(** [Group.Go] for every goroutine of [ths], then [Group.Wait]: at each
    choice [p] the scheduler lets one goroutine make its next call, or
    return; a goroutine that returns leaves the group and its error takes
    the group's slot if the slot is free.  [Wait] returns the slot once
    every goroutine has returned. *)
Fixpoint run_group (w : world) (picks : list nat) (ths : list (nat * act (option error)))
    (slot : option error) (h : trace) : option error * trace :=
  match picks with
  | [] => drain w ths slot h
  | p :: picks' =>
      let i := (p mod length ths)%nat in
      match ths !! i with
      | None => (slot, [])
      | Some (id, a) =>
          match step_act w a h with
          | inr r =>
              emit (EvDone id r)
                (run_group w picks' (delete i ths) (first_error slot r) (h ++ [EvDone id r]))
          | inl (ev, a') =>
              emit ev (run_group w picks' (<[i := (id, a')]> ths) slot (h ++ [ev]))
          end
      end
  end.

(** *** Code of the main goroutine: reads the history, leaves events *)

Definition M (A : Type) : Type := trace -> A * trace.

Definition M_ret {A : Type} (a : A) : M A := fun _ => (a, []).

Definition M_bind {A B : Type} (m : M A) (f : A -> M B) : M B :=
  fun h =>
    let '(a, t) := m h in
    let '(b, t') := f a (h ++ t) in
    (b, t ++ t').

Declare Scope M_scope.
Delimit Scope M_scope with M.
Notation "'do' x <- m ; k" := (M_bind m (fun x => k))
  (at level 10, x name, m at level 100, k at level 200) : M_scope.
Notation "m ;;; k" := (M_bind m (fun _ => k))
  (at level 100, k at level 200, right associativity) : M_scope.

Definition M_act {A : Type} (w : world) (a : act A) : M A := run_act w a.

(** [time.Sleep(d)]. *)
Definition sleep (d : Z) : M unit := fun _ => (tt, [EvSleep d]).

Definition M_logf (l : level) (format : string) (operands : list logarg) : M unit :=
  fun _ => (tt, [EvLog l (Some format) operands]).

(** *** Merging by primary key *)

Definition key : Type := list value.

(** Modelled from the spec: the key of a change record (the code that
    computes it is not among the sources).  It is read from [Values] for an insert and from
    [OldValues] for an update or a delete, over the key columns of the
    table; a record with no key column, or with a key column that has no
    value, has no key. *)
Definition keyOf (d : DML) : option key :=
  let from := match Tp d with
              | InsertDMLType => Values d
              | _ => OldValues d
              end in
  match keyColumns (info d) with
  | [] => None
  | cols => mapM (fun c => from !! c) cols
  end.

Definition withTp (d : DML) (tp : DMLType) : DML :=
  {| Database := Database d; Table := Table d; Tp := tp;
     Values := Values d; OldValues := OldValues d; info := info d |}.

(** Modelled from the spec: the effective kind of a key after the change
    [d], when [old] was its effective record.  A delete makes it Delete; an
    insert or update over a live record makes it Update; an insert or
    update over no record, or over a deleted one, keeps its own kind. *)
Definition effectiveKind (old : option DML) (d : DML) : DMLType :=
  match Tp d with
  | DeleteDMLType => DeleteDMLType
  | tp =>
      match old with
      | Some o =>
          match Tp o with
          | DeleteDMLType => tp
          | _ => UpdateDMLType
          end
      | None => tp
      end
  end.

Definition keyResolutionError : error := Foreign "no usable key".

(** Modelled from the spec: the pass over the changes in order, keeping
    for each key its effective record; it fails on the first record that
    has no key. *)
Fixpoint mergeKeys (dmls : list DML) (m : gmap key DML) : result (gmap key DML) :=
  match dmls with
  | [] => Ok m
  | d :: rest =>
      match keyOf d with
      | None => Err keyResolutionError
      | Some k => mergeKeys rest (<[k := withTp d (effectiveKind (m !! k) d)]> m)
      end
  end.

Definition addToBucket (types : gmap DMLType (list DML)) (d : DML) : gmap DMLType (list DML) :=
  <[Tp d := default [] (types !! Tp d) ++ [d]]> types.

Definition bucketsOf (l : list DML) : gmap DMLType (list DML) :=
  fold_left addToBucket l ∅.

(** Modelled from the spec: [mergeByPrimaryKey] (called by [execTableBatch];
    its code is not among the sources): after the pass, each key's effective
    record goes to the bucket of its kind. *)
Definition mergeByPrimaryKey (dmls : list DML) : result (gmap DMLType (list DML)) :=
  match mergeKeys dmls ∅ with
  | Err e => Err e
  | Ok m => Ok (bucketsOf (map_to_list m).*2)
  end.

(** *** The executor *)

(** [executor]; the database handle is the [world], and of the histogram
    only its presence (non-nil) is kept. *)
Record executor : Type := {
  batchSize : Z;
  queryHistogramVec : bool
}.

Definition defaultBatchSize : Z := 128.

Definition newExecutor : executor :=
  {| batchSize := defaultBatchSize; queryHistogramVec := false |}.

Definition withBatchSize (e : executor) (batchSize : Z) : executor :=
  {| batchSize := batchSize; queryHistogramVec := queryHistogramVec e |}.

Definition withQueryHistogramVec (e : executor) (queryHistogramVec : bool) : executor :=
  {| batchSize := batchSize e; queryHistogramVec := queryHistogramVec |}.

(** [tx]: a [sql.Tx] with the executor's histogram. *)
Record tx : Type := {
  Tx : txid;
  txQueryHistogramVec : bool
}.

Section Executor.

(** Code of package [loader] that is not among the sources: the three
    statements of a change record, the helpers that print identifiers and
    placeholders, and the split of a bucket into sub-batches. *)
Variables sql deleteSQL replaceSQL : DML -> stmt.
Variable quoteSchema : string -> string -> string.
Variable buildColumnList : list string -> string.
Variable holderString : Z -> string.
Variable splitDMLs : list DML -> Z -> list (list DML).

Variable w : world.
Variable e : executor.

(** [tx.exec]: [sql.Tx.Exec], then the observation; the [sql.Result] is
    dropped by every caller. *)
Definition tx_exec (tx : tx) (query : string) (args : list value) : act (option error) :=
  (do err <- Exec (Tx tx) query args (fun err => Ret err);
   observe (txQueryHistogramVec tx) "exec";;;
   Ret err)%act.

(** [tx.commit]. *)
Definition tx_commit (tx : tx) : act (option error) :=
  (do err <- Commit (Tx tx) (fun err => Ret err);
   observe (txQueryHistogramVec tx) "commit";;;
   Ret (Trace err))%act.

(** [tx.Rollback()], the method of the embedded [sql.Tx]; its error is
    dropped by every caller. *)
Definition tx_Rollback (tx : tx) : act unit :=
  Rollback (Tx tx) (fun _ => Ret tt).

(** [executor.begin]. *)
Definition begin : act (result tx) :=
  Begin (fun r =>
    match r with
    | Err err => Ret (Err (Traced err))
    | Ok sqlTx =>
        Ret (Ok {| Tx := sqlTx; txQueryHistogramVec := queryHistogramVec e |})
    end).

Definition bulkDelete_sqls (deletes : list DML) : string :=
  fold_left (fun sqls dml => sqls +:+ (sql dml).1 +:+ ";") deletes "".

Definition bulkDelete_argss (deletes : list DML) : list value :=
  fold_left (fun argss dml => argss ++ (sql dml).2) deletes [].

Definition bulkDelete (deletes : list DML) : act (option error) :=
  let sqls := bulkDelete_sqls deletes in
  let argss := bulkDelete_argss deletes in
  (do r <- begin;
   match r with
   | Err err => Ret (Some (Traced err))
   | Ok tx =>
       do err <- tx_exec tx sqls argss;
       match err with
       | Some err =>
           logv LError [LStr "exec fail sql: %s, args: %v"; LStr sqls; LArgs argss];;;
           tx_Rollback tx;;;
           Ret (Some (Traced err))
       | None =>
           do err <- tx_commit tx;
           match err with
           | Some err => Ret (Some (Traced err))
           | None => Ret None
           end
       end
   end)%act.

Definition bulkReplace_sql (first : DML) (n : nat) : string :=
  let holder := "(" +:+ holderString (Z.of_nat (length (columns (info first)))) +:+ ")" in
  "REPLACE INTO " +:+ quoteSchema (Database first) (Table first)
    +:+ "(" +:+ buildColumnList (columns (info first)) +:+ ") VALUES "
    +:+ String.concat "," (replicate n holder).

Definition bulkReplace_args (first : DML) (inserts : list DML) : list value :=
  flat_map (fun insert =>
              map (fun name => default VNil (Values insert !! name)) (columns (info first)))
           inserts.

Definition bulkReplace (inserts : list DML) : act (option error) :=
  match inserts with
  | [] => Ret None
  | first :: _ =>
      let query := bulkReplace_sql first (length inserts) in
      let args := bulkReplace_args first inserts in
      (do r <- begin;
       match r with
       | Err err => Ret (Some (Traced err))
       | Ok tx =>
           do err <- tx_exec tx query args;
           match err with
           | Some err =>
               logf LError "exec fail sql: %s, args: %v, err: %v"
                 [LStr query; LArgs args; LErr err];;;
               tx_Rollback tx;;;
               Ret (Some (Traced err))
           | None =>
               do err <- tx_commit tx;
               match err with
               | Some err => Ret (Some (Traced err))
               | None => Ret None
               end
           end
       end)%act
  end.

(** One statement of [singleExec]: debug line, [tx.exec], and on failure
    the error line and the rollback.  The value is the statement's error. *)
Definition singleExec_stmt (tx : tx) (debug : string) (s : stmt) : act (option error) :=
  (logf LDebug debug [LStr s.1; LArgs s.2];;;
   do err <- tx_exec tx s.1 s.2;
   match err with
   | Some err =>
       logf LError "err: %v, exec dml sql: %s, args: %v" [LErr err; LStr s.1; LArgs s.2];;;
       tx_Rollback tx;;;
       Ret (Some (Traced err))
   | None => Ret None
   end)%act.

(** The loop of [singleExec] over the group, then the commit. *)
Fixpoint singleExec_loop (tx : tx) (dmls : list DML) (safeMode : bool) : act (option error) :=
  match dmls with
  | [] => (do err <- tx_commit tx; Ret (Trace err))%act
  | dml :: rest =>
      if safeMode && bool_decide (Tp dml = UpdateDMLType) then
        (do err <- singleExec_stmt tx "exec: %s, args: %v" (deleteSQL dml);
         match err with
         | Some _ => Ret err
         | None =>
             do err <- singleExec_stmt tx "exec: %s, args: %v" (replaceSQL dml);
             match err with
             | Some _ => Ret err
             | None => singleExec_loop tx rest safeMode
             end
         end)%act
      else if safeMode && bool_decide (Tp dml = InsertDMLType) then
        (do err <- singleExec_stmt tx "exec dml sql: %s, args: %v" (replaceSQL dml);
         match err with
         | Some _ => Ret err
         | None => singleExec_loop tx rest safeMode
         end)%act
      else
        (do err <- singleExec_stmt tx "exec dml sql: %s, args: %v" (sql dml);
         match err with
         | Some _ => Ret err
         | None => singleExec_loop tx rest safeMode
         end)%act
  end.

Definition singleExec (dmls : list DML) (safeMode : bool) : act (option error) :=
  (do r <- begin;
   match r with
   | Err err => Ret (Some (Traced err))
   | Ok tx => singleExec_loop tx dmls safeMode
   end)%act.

### Work item
Each line of the material that has the word "defaultBatchSize" belongs in the answer.

### Result of this task
Definition defaultBatchSize : Z := 128.
  {| batchSize := defaultBatchSize; queryHistogramVec := false |}.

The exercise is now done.